ASSIGNMENT:
From the entries, copy out every line in which the word "Scope" is found.
____ MATERIAL SHOWN
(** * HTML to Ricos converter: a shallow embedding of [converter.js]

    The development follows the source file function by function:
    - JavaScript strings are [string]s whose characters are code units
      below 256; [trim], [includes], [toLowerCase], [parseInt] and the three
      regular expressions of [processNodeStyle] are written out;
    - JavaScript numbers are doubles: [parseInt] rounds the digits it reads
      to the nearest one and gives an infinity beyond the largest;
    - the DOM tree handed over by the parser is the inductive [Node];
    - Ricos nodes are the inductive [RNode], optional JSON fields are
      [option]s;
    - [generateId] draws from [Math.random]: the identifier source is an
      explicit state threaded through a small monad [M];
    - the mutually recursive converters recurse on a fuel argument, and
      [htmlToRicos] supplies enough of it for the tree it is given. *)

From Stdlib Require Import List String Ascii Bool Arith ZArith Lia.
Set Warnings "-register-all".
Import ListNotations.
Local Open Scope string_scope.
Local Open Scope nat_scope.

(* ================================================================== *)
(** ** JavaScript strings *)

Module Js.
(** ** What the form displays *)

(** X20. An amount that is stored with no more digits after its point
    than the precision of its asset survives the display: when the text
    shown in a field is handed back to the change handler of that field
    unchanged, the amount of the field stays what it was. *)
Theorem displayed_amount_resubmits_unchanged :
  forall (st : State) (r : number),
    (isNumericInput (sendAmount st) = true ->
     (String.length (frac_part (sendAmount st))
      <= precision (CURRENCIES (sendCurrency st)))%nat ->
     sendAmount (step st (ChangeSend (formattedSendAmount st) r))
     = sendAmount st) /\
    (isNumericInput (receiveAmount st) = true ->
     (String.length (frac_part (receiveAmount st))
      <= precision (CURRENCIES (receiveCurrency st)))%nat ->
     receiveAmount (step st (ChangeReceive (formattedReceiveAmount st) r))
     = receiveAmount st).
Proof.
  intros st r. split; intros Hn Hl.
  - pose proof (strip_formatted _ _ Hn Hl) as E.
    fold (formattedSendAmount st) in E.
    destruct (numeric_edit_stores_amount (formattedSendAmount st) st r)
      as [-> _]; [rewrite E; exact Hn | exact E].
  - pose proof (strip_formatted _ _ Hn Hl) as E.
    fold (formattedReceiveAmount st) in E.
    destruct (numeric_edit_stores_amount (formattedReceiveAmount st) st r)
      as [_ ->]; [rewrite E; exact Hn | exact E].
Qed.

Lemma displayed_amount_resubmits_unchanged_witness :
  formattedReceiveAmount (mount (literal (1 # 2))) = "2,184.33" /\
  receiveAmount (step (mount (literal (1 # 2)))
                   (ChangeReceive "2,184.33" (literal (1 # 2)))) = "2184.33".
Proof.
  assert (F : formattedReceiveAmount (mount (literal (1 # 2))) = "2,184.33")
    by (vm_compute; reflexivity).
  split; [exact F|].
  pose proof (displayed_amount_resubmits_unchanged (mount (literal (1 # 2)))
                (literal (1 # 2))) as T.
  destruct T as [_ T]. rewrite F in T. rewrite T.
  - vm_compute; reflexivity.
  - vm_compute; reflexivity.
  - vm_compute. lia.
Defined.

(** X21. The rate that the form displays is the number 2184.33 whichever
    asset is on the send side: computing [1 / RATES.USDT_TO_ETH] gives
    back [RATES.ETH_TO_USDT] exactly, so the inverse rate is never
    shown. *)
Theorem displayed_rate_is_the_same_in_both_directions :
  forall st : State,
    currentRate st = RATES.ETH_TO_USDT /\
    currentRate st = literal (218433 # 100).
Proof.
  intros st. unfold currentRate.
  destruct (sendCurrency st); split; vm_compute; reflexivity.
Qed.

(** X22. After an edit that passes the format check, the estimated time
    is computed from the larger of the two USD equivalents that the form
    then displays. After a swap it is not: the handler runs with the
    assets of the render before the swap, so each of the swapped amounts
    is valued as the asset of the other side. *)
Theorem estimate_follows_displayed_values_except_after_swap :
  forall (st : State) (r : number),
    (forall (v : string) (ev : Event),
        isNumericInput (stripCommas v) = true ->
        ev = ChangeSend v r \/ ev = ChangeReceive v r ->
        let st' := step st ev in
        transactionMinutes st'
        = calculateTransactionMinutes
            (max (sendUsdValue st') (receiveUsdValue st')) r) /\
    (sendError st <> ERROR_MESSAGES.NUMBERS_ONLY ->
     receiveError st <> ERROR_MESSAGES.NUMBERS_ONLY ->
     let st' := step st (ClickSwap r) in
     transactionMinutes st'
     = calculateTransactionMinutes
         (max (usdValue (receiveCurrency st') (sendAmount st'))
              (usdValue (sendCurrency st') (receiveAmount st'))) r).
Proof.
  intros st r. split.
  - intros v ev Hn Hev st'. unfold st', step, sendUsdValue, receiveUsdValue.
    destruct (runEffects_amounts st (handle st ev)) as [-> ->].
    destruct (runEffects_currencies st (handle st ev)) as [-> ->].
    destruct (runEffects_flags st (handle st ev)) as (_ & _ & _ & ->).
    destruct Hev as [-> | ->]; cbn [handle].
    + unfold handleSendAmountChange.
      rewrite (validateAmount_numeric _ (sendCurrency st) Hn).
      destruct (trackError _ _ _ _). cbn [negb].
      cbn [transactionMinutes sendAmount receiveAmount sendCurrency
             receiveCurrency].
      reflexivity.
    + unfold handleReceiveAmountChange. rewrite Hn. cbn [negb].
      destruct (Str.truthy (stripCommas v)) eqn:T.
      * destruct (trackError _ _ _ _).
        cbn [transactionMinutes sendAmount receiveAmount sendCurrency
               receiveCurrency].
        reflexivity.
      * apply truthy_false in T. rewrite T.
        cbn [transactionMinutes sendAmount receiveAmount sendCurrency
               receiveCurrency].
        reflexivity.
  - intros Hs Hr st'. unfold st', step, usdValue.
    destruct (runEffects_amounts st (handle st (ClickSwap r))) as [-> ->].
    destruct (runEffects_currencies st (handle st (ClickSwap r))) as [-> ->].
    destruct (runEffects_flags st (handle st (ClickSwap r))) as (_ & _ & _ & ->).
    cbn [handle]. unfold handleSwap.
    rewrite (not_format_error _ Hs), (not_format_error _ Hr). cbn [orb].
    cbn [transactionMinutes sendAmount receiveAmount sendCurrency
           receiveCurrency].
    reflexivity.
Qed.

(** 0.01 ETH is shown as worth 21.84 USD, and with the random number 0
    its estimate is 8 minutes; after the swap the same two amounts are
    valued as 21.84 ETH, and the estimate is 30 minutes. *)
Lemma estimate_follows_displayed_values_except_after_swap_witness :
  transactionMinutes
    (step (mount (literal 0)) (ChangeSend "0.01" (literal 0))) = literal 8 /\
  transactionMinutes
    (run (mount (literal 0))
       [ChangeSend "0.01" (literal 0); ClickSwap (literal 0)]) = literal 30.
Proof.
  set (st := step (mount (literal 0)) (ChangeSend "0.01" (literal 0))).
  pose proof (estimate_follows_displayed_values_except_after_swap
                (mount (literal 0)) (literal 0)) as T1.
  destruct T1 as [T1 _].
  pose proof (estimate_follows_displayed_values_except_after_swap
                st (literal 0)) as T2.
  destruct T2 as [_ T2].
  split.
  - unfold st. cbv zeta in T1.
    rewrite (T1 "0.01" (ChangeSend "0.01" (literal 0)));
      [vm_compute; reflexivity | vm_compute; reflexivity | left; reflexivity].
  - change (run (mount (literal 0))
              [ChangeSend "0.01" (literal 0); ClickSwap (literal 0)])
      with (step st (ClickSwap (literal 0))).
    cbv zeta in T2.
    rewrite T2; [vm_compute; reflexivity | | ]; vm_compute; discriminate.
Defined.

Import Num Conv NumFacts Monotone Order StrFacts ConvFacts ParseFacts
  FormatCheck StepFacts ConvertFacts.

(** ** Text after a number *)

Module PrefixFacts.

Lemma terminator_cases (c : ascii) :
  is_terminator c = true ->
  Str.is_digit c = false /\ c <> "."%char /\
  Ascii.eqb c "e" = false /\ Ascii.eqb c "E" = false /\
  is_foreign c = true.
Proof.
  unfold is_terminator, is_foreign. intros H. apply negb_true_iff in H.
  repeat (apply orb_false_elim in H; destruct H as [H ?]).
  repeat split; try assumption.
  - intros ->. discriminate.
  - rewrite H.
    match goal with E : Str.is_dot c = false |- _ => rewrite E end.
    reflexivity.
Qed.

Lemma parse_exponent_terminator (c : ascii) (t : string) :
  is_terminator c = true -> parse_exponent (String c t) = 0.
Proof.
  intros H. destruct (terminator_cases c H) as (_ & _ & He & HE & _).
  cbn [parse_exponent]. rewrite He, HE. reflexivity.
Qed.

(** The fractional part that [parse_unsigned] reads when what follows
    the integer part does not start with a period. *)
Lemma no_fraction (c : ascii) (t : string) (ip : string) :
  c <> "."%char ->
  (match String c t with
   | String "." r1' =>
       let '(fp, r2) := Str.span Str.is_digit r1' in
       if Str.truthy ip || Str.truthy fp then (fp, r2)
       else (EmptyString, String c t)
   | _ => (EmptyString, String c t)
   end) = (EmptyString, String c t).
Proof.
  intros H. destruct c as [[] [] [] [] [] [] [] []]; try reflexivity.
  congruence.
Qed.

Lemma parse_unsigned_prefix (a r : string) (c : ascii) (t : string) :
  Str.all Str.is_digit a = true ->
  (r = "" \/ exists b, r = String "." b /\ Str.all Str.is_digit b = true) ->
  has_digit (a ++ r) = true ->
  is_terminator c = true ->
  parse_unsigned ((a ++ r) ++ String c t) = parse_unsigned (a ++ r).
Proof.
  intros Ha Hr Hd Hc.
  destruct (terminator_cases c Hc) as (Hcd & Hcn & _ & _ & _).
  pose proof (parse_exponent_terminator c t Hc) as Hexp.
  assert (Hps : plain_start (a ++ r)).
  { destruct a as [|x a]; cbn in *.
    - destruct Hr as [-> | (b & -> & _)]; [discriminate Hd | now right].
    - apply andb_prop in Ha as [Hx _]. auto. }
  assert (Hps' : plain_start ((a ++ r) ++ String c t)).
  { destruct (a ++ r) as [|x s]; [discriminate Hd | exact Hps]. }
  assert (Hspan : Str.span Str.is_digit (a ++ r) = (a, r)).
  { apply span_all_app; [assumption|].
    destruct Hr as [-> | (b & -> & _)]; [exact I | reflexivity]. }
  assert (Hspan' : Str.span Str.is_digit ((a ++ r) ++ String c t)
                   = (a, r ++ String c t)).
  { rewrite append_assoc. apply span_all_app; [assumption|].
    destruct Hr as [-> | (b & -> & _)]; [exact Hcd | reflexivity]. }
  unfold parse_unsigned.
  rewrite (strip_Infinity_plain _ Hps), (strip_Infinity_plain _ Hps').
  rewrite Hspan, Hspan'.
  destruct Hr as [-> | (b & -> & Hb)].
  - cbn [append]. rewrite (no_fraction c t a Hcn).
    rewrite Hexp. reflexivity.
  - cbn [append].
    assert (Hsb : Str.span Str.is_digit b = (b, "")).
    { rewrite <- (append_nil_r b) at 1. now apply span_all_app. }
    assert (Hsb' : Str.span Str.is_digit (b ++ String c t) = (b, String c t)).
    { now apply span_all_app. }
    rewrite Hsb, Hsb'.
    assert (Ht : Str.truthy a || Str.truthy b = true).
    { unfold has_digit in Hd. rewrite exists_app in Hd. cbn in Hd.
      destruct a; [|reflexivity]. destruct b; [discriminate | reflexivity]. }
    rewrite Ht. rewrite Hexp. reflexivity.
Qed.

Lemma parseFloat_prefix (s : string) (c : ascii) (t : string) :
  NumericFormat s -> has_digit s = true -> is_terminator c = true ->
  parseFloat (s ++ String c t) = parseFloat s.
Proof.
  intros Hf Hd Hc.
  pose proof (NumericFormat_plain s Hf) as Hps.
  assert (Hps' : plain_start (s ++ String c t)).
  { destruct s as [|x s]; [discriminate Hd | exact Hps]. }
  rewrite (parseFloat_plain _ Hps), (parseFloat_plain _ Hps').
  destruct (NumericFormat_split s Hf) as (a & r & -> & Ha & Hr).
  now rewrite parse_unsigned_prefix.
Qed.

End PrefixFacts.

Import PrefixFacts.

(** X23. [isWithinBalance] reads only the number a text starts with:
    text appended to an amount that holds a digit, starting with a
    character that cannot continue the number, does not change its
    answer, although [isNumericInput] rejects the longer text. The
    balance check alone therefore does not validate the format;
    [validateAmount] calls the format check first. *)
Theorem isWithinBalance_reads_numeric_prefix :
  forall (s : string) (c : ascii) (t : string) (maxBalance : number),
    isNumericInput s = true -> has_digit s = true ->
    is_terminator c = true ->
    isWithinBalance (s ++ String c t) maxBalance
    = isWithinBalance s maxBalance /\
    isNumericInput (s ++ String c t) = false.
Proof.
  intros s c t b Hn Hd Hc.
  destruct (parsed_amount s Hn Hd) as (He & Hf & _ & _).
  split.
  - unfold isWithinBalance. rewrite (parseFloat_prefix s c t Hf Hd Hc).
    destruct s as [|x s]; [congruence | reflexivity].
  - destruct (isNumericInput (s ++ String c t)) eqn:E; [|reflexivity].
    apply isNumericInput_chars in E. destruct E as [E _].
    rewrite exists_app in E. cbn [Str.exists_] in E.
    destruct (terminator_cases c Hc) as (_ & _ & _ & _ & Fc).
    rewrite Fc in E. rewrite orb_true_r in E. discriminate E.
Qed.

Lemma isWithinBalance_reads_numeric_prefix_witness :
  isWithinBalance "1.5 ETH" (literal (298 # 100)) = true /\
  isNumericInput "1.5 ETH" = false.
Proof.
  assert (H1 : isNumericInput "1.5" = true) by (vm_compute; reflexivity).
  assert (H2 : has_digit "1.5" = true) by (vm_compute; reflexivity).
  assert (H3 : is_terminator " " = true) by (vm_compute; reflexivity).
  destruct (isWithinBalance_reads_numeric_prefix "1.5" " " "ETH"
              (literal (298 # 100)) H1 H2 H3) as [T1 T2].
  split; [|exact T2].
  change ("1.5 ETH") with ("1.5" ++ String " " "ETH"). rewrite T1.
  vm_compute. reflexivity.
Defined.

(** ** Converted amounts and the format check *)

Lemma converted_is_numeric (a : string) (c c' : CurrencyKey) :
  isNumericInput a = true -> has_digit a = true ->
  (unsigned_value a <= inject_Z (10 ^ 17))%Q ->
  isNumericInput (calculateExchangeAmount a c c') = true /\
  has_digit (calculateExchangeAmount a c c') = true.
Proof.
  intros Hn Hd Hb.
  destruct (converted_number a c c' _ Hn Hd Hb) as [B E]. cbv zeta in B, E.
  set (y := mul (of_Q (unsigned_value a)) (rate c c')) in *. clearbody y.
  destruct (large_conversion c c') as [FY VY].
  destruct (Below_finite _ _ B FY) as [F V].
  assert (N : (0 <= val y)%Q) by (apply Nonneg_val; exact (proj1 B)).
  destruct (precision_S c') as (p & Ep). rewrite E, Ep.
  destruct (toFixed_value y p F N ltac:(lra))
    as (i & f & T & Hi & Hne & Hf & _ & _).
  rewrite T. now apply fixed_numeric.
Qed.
________
TASK RESULT:
Local Open Scope string_scope.
Local Open Scope nat_scope.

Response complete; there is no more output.